WASHINGTON — The economic recovery is spreading to most parts of the U.S. Merchants are seeing better sales and factories are boosting production, but many companies are still wary of ramping up hiring, the Federal Reserve reported Wednesday.
The Fed’s new survey is consistent with chairman Ben Bernanke’s view that a modest recovery is unfolding, although it won’t be strong enough to quickly drive down unemployment now at 9.7 percent.
All of the Fed’s 12 regions — except for St. Louis — said “economic activity increased somewhat.” That was an improvement from the last Fed survey, released in early March, where nine regions reported modest economic advances. Snowstorms had crimped activity along the East Coast.
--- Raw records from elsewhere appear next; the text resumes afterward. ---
Lemma oldest_spec s id :
  index_ok s → oldest s = Some id →
  ∃ e, events s !! id = Some e ∧ ∀ k e', events s !! k = Some e' → older_le e e'.
Proof.
  intros Hix. unfold oldest, min_key. destruct (hd_error _) as [t|] eqn:Ht; [|done].
  apply (hd_sorted Z.le) in Ht as [_ Hmin]. destruct (by_time s !! t) as [l|] eqn:Hl; [|done].
  intros Hid. apply (hd_sorted String.le) in Hid as [Hid Hfirst]. rewrite elem_of_elements in Hid.
  destruct (proj1 (ix_time s Hix t id)) as (e & He & Hte); [by exists l|].
  exists e. split; [done|]. intros k e' He'.
  destruct (proj2 (ix_time s Hix (created_at e') k)) as (l' & Hl' & Hk); [by exists e'|].
  assert (t ≤ created_at e') as Hle by (apply Hmin, elem_of_times; by eexists).
  destruct (decide (t = created_at e')) as [Heq|]; [|left; lia]. right. split; [lia|].
  pose proof (ix_event s Hix _ _ He) as [-> _]. pose proof (ix_event s Hix _ _ He') as [-> _].
  apply Hfirst, elem_of_elements. congruence.
Qed.

Lemma oldest_Some s k e : index_ok s → events s !! k = Some e → is_Some (oldest s).
Proof.
  intros Hix He. unfold oldest, min_key.
  destruct (proj2 (ix_time s Hix (created_at e) k)) as (l & Hl & Hk); [by exists e|].
  destruct (hd_sorted_Some Z.le (elements (dom (by_time s))) (created_at e)) as [t Ht].
  { apply elem_of_times. by eexists. }
  rewrite Ht. apply (hd_sorted Z.le) in Ht as [Hin _]. apply elem_of_times in Hin as [l' Hl']. rewrite Hl'.
  destruct (set_choose_or_empty l') as [[x Hx]|Hempty].
  - apply (hd_sorted_Some _ _ x). by apply elem_of_elements.
  - apply leibniz_equiv in Hempty. by apply (ix_nonempty s Hix) in Hl'.
Qed.

Lemma len_remove s id e : events s !! id = Some e → len (remove s id) = len s - 1.
Proof.
  intros He. unfold len, zsize. destruct (remove_frame s id) as (-> & _).
  rewrite map_size_delete, He. simpl.
  assert (size (events s) ≠ 0%nat) by (intros H0; apply map_size_empty_inv in H0; rewrite H0, lookup_empty in He; done).
  lia.
Qed.
(* ===== verification/Scheduler.v ===== *)
(** * The job scheduler

    [src/src/scheduler/mod.rs] and the output ring of [runner.rs]: the table of
    jobs, the cache of next fire times, the commands - each in the two steps the
    code takes, the table first and the cache after - the tick, and the run log.
    Running a command and the files are I/O: a flag tells whether they succeed. *)
From S2P Require Import Prelude Text Json Schedule.

Record Job := {
  job_id : string; name : string; schedule : string; command : string; enabled : bool;
  created_at : string; updated_at : string;
}.

Record RunRecord := {
  run_job_id : string; job_name : string; started_at : string; ended_at : string;
  exit_code : Z; ok : bool; output : string;
}.

Definition RUN_LOG_CAP : Z := 200.

(** Whether the table can be read and written. *)
Record Io := { reads : bool; writes : bool }.

(** [with_jobs_at]: the table is replaced only when [f] and the write succeed. *)
Definition with_jobs {R} (io : Io) (table : list Job)
    (f : list Job → result (list Job * R) failure) : list Job * result R failure :=
  if negb (reads io) then (table, Err (Fail "reading the job table")) else
  match f table with
  | Err e => (table, Err e)
  | Ok (jobs, r) => if writes io then (jobs, Ok r) else (table, Err (Fail "writing the job table"))
  end.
In the new survey, the St. Louis region said economic conditions had “softened.” That was a downgrade from the previous report when the region reported mixed economic conditions.
The Fed report, known as the Beige Book, will figure prominently when Bernanke and his colleagues meet on April 27-28 to decide the future course of interest rate policy. Economists predict the Fed will continue to hold rates at record lows to nurture the recovery. It has kept rates at super-low levels since December 2008.
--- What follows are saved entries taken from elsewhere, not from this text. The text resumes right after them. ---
(* ===== verification/AuthzPolicy.v ===== *)
(** * Authorization: policy, tokens and usage

    [src/src/authz/policy.rs], [tokens.rs] and [usage.rs], with [Principal] and
    [Denied] of [mod.rs]: who may use a service, API tokens found by the hash
    of their secret, and the bounded table of usage meters. A [DateTime<Utc>]
    is its nanoseconds since the epoch; the civil calendar of the chrono crate
    is the class [Calendar]. *)
From S2P Require Import Prelude Text Json Wire.

(** Year, month and day of an instant, and the instant of a civil date and time. *)
Class Calendar := {
  year : Z → Z;
  month : Z → Z;
  day : Z → Z;
  with_ymd_and_hms : Z → Z → Z → Z → Z → Z → Z;
}.

Definition UNIX_EPOCH : Z := 0.

(** ** Policy *)

Inductive Service := Ai | Escrow.
Inductive Action := Infer | Read | Write.
Inductive AccessMode := Open_ | Allowlist.
Inductive Period := Day | Month | Total.

#[global] Instance Service_eq_dec : EqDecision Service.
Proof. solve_decision. Defined.
#[global] Instance Action_eq_dec : EqDecision Action.
Proof. solve_decision. Defined.
#[global] Instance AccessMode_eq_dec : EqDecision AccessMode.
Proof. solve_decision. Defined.
#[global] Instance Period_eq_dec : EqDecision Period.
Proof. solve_decision. Defined.

Record Principal := { node : string; did : option string }.

Definition account_of (p : Principal) : string := "node:" +:+ node p.

Record Denied := { code : string; message : string }.

Definition forbidden : Denied := {| code := "forbidden"; message := "Access denied" |}.
Definition unauthorized : Denied :=
  {| code := "unauthorized"; message := "A valid API token is required" |}.
Definition usage_limit : Denied :=
  {| code := "usage_limit_exceeded"; message := "Usage limit exceeded" |}.
(** [i64::saturating_sub] *)
Definition i64_saturating_sub (a b : Z) : Z := Z.max (- 2 ^ 63) (a - b).

(** One round of the loop of [verify], without the change of [holder]. *)
Definition verify_link (ctx : Context_) (holder : string) (link : Capability) : result () CapError :=
  if (now_ms ctx <? i64_saturating_sub (nbf link) MAX_CLOCK_SKEW_MS) || (exp link <=? now_ms ctx)
  then Err Time else
  if negb (bool_decide (aud link = holder)) then Err Audience else
  if negb (bool_decide (service link = c_service ctx))
     || negb (contains (actions link) (c_action ctx))
     || negb (covers (resource link) (c_resource ctx))
  then Err Coverage else
  if is_some_and (λ to, negb (existsb (λ d, bool_decide (d = local_did ctx)) to)) (to link)
  then Err Verifier else
  if is_revoked ctx (cap_id link) then Err RevokedCap else
  if is_some_and (λ p, negb (attenuates link p)) (parent link) then Err Attenuation else
  if negb (wire_ok (wire link)) then Err Signature else Ok tt.

Fixpoint verify_chain (ctx : Context_) (holder : string) (links : list Capability)
    : result () CapError :=
  match links with
  | [] => Ok tt
  | link :: links => verify_link ctx holder link ;;? verify_chain ctx (issuer link) links
  end.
The new survey suggested that consumers — whose spending accounts for 70 percent of national economic activity — are doing their part to keep the recovery going. Retailers in most parts of the country reported sales increases, and merchants were “cautiously optimistic regarding future sales,” the report said. Sales of home furnishings and electronic goods rose in a number of regions. So did sales of spring clothing. Car sales were up in many places, as well as tourism spending.
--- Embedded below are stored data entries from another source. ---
(** A message adds at most one held capability, and only when it is the
    proven issuer's own delivery of a capability that a whole chain of
    authority grants to this node; after it the issuer's deliveries number at
    most 16 and all held capabilities at most 256. Nothing held is ever
    replaced or dropped by a message. *)
Theorem deliveries_bounded {C : Crypto} {S : Serde} {K : Calendar} s from holder msg identity now :
  let s' := (receive_cap s from holder msg identity now).1 in
  held (caps s') = held (caps s) ∨
  ∃ issuer w cap ctx,
    holder = Some issuer ∧ get_str "fromId" w = Some issuer ∧
    held (caps s') = held (caps s) ++ [w] ∧
    (∀ v, v ∈ held (caps s) → value_eqb (index "id" v) (index "id" w) = false) ∧
    count_from issuer (held (caps s')) ≤ MAX_DELIVERED_PER_ISSUER ∧
    zlen (held (caps s')) ≤ MAX_HELD ∧
    parse w = Ok cap ∧ now_ms ctx = millis now ∧ granted ctx (Wire.did identity) cap.
Proof.
  cbv zeta. unfold receive_cap. destruct (get_str "t" msg); [|by left].
  case_if; [|case_if; [|case_if; [|by left]]]; simpl.
  - left. destruct (receive_present_caps s from holder msg now)
      as (_ & _ & [->|(h & cap & t & _ & _ & ->)]); done.
  - destruct (receive_deliver _ _ _ _ _) as [s' r] eqn:H. simpl.
    apply receive_deliver_cases in H as [->|(issuer & Hi & -> & Hlt & ->)]; [by left|].
    destruct (import_cap _ _ _ _) as [s1 r1] eqn:Him.
    apply import_cap_spec in Him as (_ & _ & _ & _ & _ & _ & _ & [?|Him]); [by left|right].
    destruct Him as (Hh & _ & Hroom & Hnew & cap & ctx & Hp & _ & Hnow & Hg). simpl.
    exists issuer, (index "cap" msg), cap, ctx. rewrite held_from_all in Hlt by done.
    rewrite Hh. split_and!; try done.
    + unfold count_from in *. rewrite List_filter_app, zlen_app. simpl.
      rewrite bool_decide_true by done. unfold zlen in *. simpl. lia.
    + rewrite zlen_snoc. lia.
  - left. destruct (receive_revoke_caps s from holder msg identity now)
      as (_ & _ & [->|(did & ids & _ & ->)]); [done|]. apply revokes_held.
Qed.

(** ** Revocations *)

Section revocation.
Context {C : Crypto} {S : Serde} {K : Calendar} {D : Decoding}.

(** How many revocations an event may record. *)
Definition revocations (e : event) : Z :=
  match e with
  | EvMessage _ _ _ data _ _ _ =>
      match from_slice data with
      | Some msg => zlen (default [] (as_array (index "ids" msg)))
      | None => 0
      end
  | EvCommand RevokeCmd _ _ _ _ _ => 1
  | _ => 0
  end.

Definition event_now (e : event) : option Z :=
  match e with
  | EvMessage _ _ _ _ _ now _ | EvTick now | EvCommand _ _ _ _ _ now => Some now
  | _ => None
  end.

(** The book refuses the id up to [until]. *)
Definition refuses (b : Book) (id : string) (until : Z) : Prop :=
  ∃ r, r ∈ revoked b ∧ rev_id r = id ∧ until ≤ rev_exp r.

Lemma refuses_prune b id until now :
  now < until → refuses b id until → refuses (prune b now) id until.
Proof.
  intros Hnow (r & Hr & Hid & He). exists r. split; [|done]. simpl.
  apply elem_of_List_filter. split; [done|]. apply Z.ltb_lt. lia.
Qed.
Factories saw improvements, too. Orders, shipments and production were up in all parts of the country — except for St. Louis. Many areas reported positive results in metals and fabrication. Makers of auto and auto parts also saw improvements. Production rose for electronic equipment, computers and high-tech goods.
Trouble spots for the U.S. economy remain. The housing market is still fragile and commercial real-estate activity stayed “very weak” in most parts of the country, the Fed said.
And, job prospects are still rather bleak for the nation’s 15 million unemployed. The Fed report noted that some hiring was evident, mostly for temporary workers. Overall, though, “labor markets remained weak,” the Fed report concluded. Employers added 162,000 jobs in March, the most in three years, helped by a burst of government hiring for census workers. Going forward, many private economists believe job creation will be feeble, meaning the unemployment rate is likely to stay high.
Given the weak jobs market and slow-moving recovery, inflation was under wraps. For instance, most companies hiring new workers in the Kansas City region were not offering higher salaries to attract qualified candidates. In the Dallas region, only a handful of companies were planning on partially reinstating employer matches to retirement plans or giving small pay increases.
The Fed survey is based on information collected from the Fed’s 12 regional banks on or before April 5. The report gives the Fed a way to keep its pulse on local economic conditions.
- RECOVERY SPREADING: Federal Reserve survey said all parts of the country — except for the St. Louis region — saw increases in economic activity in the spring. The St. Louis region said conditions had “softened.”
- POSITIVE FORCES: Shoppers boosted sales at retailers in most areas. Factories in all areas except for St. Louis — reported increases in orders, shipments and production.
- TROUBLE SPOTS: The jobs market is fragile. Housing activity is still very low and the commercial real-estate market is quite weak.